• **THE TASK**
Every line below that contains the word "discriminate" must be copied.
'''
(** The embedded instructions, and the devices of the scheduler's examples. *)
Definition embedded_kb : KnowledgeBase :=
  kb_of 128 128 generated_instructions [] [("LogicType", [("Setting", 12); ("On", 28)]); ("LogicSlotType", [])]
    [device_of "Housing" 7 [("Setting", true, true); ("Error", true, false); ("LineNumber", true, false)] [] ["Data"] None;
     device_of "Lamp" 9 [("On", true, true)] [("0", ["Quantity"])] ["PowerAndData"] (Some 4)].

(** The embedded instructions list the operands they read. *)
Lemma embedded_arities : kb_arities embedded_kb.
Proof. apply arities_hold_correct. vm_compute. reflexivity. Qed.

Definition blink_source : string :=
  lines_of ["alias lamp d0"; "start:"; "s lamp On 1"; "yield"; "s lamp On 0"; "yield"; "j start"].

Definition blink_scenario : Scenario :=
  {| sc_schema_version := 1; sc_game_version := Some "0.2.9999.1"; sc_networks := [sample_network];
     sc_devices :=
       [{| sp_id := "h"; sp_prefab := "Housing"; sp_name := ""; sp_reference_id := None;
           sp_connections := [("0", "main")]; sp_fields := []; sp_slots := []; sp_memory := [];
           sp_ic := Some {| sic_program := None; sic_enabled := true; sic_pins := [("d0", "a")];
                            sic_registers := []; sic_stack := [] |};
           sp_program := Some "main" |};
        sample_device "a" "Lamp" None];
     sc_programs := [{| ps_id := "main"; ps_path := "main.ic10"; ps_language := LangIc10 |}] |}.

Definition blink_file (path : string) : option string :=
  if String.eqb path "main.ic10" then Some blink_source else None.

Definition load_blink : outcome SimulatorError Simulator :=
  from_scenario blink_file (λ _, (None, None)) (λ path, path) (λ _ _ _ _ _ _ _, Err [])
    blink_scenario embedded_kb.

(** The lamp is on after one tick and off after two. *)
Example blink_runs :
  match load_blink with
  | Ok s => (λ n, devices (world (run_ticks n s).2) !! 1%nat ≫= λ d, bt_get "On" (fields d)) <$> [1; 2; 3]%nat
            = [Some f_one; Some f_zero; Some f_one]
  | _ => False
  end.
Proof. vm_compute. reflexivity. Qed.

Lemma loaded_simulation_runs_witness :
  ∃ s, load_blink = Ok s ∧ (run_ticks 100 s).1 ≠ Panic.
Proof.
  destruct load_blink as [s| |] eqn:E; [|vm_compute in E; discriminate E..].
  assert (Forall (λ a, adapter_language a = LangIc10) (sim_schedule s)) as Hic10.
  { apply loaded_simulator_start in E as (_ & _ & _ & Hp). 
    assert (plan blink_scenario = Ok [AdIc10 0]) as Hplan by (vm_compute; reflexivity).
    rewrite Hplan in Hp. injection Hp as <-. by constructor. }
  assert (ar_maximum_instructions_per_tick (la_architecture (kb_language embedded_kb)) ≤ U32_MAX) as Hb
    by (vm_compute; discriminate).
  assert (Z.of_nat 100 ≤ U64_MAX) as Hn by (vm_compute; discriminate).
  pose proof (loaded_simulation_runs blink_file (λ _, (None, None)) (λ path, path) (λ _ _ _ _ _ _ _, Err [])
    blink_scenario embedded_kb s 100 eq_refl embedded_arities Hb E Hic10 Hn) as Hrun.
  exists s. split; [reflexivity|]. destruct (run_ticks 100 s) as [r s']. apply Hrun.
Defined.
'''
'''
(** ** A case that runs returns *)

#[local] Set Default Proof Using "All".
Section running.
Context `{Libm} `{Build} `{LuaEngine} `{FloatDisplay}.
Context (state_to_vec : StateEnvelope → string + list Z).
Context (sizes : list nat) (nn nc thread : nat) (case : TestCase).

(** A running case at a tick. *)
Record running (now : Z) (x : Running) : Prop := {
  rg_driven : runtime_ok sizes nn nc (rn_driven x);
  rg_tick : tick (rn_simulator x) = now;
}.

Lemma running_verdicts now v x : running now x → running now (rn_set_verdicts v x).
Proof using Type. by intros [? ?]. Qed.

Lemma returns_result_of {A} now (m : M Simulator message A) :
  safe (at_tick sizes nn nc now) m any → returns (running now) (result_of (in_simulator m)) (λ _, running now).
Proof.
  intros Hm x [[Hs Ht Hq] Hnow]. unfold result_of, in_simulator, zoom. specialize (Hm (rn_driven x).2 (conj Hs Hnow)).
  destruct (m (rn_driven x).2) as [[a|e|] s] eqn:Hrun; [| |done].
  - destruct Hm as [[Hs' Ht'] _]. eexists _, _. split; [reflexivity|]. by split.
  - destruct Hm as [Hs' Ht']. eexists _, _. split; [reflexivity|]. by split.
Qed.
'''
'''
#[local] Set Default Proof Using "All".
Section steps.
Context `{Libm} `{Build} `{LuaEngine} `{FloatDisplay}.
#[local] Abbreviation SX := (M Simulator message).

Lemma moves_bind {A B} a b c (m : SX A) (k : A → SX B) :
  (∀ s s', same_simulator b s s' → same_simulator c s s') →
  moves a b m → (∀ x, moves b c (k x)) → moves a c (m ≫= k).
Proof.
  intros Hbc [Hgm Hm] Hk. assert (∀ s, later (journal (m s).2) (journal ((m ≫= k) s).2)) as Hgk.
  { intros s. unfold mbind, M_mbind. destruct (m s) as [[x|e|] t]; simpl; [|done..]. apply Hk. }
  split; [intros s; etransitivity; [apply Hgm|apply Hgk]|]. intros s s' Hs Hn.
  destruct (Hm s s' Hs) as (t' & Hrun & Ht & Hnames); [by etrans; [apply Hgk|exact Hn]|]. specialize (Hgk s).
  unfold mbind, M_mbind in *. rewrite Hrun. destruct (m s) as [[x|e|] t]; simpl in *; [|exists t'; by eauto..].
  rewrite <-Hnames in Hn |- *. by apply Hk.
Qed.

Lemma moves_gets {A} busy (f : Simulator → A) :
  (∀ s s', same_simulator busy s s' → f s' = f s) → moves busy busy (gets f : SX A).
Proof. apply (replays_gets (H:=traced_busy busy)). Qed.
'''
• **COMPLETED TASK**
  destruct load_blink as [s| |] eqn:E; [|vm_compute in E; discriminate E..].
    by (vm_compute; discriminate).
  assert (Z.of_nat 100 ≤ U64_MAX) as Hn by (vm_compute; discriminate).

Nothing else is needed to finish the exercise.